Então, elas retornaram para casa.
Algumas horas se passaram e o os ponteiros do relógio da cozinha já marcavam 20h. Catarina aguardava seu marido chegar do trabalho para começarem o desjejum noturno. Enquanto isso Augusta brincava em seu quarto com as bonecas. Tinha uma preferida, que sempre estava em seus braços. Era uma boneca de cabelos louros lisos e curtos, que havia ganhado de seus pais no Natal passado. Era possível dar mamadeira para a boneca, bastava colocar água e introduzir num furinho que tinha na boca, depois ao apertar o braço, algum dispositivo a fazia fechar lentamente os olhinhos enrugados, em seguida começava a lacrimejar e um pingo de lágrima escorria pelos olhos. Para a menina aquela bonequinha era de alguma forma real. Imaginava que era sua irmãzinha, filhinha e às vezes se tornava a babá. Também brincava com as outras bonecas de tudo que é tamanho, havia umas 10 nas prateleiras, colocadas uma sentada do lado da outra.
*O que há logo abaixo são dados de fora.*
(** ** Sessions from single sign-on *)

(** A session minted without scopes, as single sign-on does, may do anything,
    whatever its role. *)
Theorem sso_session_unlimited name role tenant sub method ttl (w w' : world) raw r permission :
  session_create name role tenant None sub method ttl w = (Ret (raw, r), w') ->
  os_role r = role /\ r ∈ operator_sessions w' /\
  forall p (w1 w2 : world), operator_principal r w1 = (Ret p, w2) -> has_permission permission p = true.
Proof.
  unfold Auth.session_create, mbind, io_bind, draw, get_st. cbn. destruct (existsb _ _); [done|].
  cbv [modify mret io_ret]. cbn. intros [= <- <- <-]. split; [done|]. split.
  - cbn. apply elem_of_app. right. by apply list_elem_of_singleton.
  - intros p w1 w2. unfold operator_principal, mbind, io_bind. destruct (principal_tenant _ _) as [[t|] ?]; [|done].
    intros [= <- <-]. unfold has_permission. cbn [pr_scopes os_scopes]. apply orb_true_r.
Qed.
End props.

(** A route whose tenant is declared as text refuses every principal that is
    bound to a tenant, its own included. *)
Theorem text_routes_refuse {S} p t t' (s : S) :
  pr_tenant_id p = Some t -> assert_tenant_access p (AsText t') s = (Raise other_tenant, s).
Proof. intros Hp. unfold assert_tenant_access, tenant_allowed. by rewrite Hp. Qed.

(** ** Examples and witnesses *)

Module AuthSample.
Definition settings : AuthSettings := {|
  AUTH_ENABLED := true; API_KEY_HEADER := "X-API-Key"; MFA_SIGNING_KEY := "k"; MFA_PROOF_TTL_SECONDS := 60;
  OPERATOR_SESSION_TTL_SECONDS := 28800; MFA_ISSUER := "Neryva"; rate_limits := default_rate_config |}.

Definition sha256 (s : string) : string := "#" +:+ s.
Fixpoint hex (s : string) : string :=
  match s with
  | EmptyString => EmptyString
  | String a s => String (hex_digit (Ascii.nat_of_ascii a / 16)) (String (hex_digit (Ascii.nat_of_ascii a mod 16)) (hex s))
  end.
Definition hmac (k m : string) : string := hex (k +:+ m).
Definition digest (_ : list Z) (n : Z) : list Z := repeat n 20.
Definition uuid4 (n : nat) : string := "id" +:+ pretty n.
Definition token_hex (n : nat) : string := pretty n.
Definition token_bytes (_ : nat) : list Z := repeat 7 20.
Definition seal (s : string) : option string := Some ("!" +:+ s).
Definition open_ (s : string) : option string := match s with String _ s => Some s | _ => None end.
Definition float_text (_ : Q) : string := "0.0".

Definition t1 : string := "00000000-0000-4000-8000-000000000001".
Definition t2 : string := "00000000-0000-4000-8000-000000000002".

Definition key (id raw role : string) (tenant : option string) (secret : option string) : ApiKeyRow := {|
  ak_id := id; ak_name := id; ak_hash := sha256 raw; ak_prefix := "nrv_live_"; ak_role := role; ak_tenant_id := tenant;
  ak_scopes := []; ak_expires_at := None; ak_revoked := false; ak_last_used_at := None; ak_usage_count := 0;
  ak_mfa_secret := secret; ak_mfa_enabled := match secret with Some _ => true | None => false end; ak_created_at := 0 |}.

Definition world (l : list ApiKeyRow) : auth_world (kv_map _Bucket) := {|
  auth_limiter := {| rl_conn := None; buckets := ∅; degraded := false |}; api_keys := l; operator_sessions := [];
  auth_trail := []; touched := []; auth_now := 1000; auth_mono := 0; auth_drawn := 0 |}.

Definition with_key (k : string) : auth_request :=
  {| header_key := Some k; header_authorization := EmptyString; header_mfa := EmptyString |}.

Definition get_principal := get_principal settings sha256 float_text (St := kv_map _Bucket).
Definition create_api_key := create_api_key settings sha256 hmac uuid4 token_hex float_text (St := kv_map _Bucket).
Definition mfa_setup := mfa_setup settings sha256 token_bytes seal float_text (St := kv_map _Bucket).
Definition session_create := session_create settings sha256 uuid4 token_hex (St := kv_map _Bucket).

Lemma hex_digit_hex n : (n < 16)%nat -> is_hex_char (hex_digit n) = true.
Proof. intros H. do 16 (destruct n as [|n]; [done|]). lia. Qed.

Lemma hmac_hex k m : all_chars is_hex_char (hmac k m) = true.
Proof.
  unfold hmac. induction (k +:+ m) as [|a s IH]; [done|]. cbn [hex all_chars].
  pose proof (Ascii.nat_ascii_bounded a). rewrite !hex_digit_hex, IH; [done| |].
  - apply Nat.mod_upper_bound. lia.
  - apply Nat.Div0.div_lt_upper_bound. lia.
Qed.
End AuthSample.

(** An administrator's key that is bound to no tenant mints a super
    administrator's. *)
Example unbound_admin_mints_super_admin :
  let w := AuthSample.world [AuthSample.key "k" "secret" ROLE_TENANT_ADMIN None None] in
  match AuthSample.create_api_key (AuthSample.with_key "secret")
          {| cr_name := "root"; cr_role := ROLE_SUPER_ADMIN; cr_tenant_id := None; cr_expires_at := None |} w with
  | (Ret (_, r), _) => ak_role r = ROLE_SUPER_ADMIN /\ ak_tenant_id r = None
  | _ => False
  end.
Proof. vm_compute. split; reflexivity. Qed.

(** A key created for a tenant that is not a UUID fails every request. *)
Example malformed_tenant_breaks_key :
  (AuthSample.get_principal (AuthSample.with_key "secret")
     (AuthSample.world [AuthSample.key "k" "secret" ROLE_OPERATOR (Some "acme") None])).1 = Raise BadUUID.
Proof. vm_compute. reflexivity. Qed.

Lemma let_in_spec_witness :
  exists w', AuthSample.get_principal (AuthSample.with_key "secret")
    (AuthSample.world [AuthSample.key "k" "secret" ROLE_OPERATOR None None]) =
    (Ret {| key_id := "k"; pr_name := "k"; pr_role := ROLE_OPERATOR; pr_tenant_id := None; pr_scopes := [] |}, w').
Proof.
  set (w := AuthSample.world _).
  destruct (let_in_spec AuthSample.settings AuthSample.sha256 AuthSample.float_text
    (AuthSample.with_key "secret") w) as [_ H]; [done|split; [apply NoDup_singleton|constructor]|].
  apply H.
  - apply (by_key AuthSample.sha256 w (AuthSample.with_key "secret") "secret"
             (AuthSample.key "k" "secret" ROLE_OPERATOR None None)); try done. by left.
  - intros h. unfold limited, acquire_or_raise, acquire, mbind, io_bind, get_st. cbn. by eexists.
Defined.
Então, ela retirava todas as bonecas das prateleiras e colocava espalhadas pela cama e chão do quarto, depois fingia ser professora delas e então começava a aula. Era algo muito meigo, parecia uma pequena adulta.
As salsichas enlatadas estavam fervendo na água da panela. Uma comida comum de semana da família. A tampa da lata era retirada, então a lata com as salsichas cruas era introduzida na panela com água fervendo. As salsichas eram mais molengas que aquelas que são retiradas do pacotinho de plástico cozidas direto na água. Elas desmanchavam mais, e era mais finas e curtas.
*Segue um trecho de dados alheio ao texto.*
(** A command of the client; without one, nothing reaches this. *)
Definition command {A} (f : St -> A * St) : cache A := fun m =>
  match cm_client m with
  | None => (Raise CRedis, m)
  | Some c =>
      let '(r, c) := redis_call f c in
      (match r with Ret a => Ret a | Raise e => Raise (of_redis e) end, with_client (Some c) m)
  end.

(** [self._circuit_breaker.call(fn)] *)
Definition behind_breaker {A} (now : Z) (fn : cache A) : cache A := fun m =>
  match call_guard (breaker_config cfg) (seconds now) (cm_breaker m) with
  | (Raise _, b) => (Raise BreakerOpen, with_breaker b m)
  | (Ret _, b) =>
      match fn (with_breaker b m) with
      | (Ret a, m) => (Ret a, with_breaker (_record_success (breaker_config cfg) (cm_breaker m)) m)
      | (Raise e, m) =>
          (Raise e, with_breaker (_record_failure (breaker_config cfg) (seconds now) (cm_breaker m)) m)
      end
  end.

(** [try: ... except Exception: pass], then the fallback. *)
Definition or_local {E A} (now : Z) (fn : cache A) (fallback : io CacheManager E A) : io CacheManager E A :=
  m ← get_st;
  match cm_client m with
  | None => fallback
  | Some _ => try_catch (behind_breaker now fn) (fun _ => fallback)
  end.

(** *** Reading and writing *)

Definition _redis_get (now : Z) (key : string) : cache cached :=
  v ← command (fun s => (redis_get now (_key key) s, s));
  match v with None => throw CacheMiss | Some v => mret v end.

Definition local_get (key : string) (d : option cached) (m : CacheManager) : option cached :=
  match cm_local m !! key with Some e => Some (ce_value e) | None => d end.

(** [None] is Python's; a stored null reads as the default. *)
Definition get {E} (now : Z) (key : string) (d : option cached) : io CacheManager E (option cached) :=
  or_local now
    (v ← _redis_get now key; mret (if is_null v then d else Some v))
    (m ← get_st; mret (local_get key d m)).

Definition _redis_set (now : Z) (key : string) (v : cached) (ttl : Z) : cache unit :=
  command (fun s => (tt, redis_set now (_key key) v (Some (ttl * 1000)) s)).

Definition set {E} (now : Z) (key : string) (v : cached) (ttl : option Z) : io CacheManager E bool :=
  let ttl := default (default_ttl cfg) ttl in
  or_local now
    (_ ← _redis_set now key v ttl; mret true)
    (_ ← modify (fun m => with_local (<[key := {| ce_value := v; ce_ttl := ttl |}]> (cm_local m)) m); mret true).

Definition delete {E} (now : Z) (key : string) : io CacheManager E bool :=
  or_local now
    (_ ← command (fun s => (tt, redis_del (_key key) s)); mret true)
    (m ← get_st;
     _ ← modify (fun m => with_local (base.delete key (cm_local m)) m);
     mret (bool_decide (is_Some (cm_local m !! key)))).

Definition exists_ {E} (now : Z) (key : string) : io CacheManager E bool :=
  or_local now
    (command (fun s => (bool_decide (is_Some (redis_get now (_key key) s)), s)))
    (m ← get_st; mret (bool_decide (is_Some (cm_local m !! key)))).

(** [INCRBY]: an absent key counts from zero, the expiry is kept, a value that
    is no integer is an error. *)
Definition integer_of (v : cached) : option Z :=
  match v with
  | CJson (JNum z) => Some z
  | CNum q => if (Z.pos (Qden (Qred q)) =? 1) then Some (Qnum (Qred q)) else None
  | _ => None
  end.

Definition incrby (now : Z) (key : string) (d : Z) (s : St) : option Z * St :=
  match look now key s with
  | None => (Some d, redis_set now key (CJson (JNum d)) None s)
  | Some (v, e) =>
      match integer_of v with
      | None => (None, s)
      | Some z => (Some (z + d), redis_set now key (CJson (JNum (z + d))) ((fun t => t - now) <$> e) s)
      end
  end.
O som dos pneus do carro deslizava na calçada preta que fora recentemente passada cera, rezingava até que o carro parasse. Augusta ouviu seu pai chegar, sabia que o barulho produzido vinha da calçada de sua casa, uma algazarra de pneus que observava diariamente, havia se tornado um som familiar. Largou as bonecas e foi lavar as mãos na pia do banheiro. Quando desceu seus pais estavam sentados em volta da mesa cortando os pães franceses que compravam sempre na panificadora do bairro. Era uma delícia, quentes e crocantes, e macios por dentro. Serviam-se da salsicha que ainda borbulhava na panela quente retirada do fogo. Naquele momento de desjejum a família parecia feliz, sem discussões, todos estavam bem humorados.
Após o jantar Augusta ajudou sua mãe a retirar as coisas da mesa. Colocou a louça na pia da cozinha e ali deixou, pois a mulher que trabalhava como faxineira da casa limparia no dia seguinte.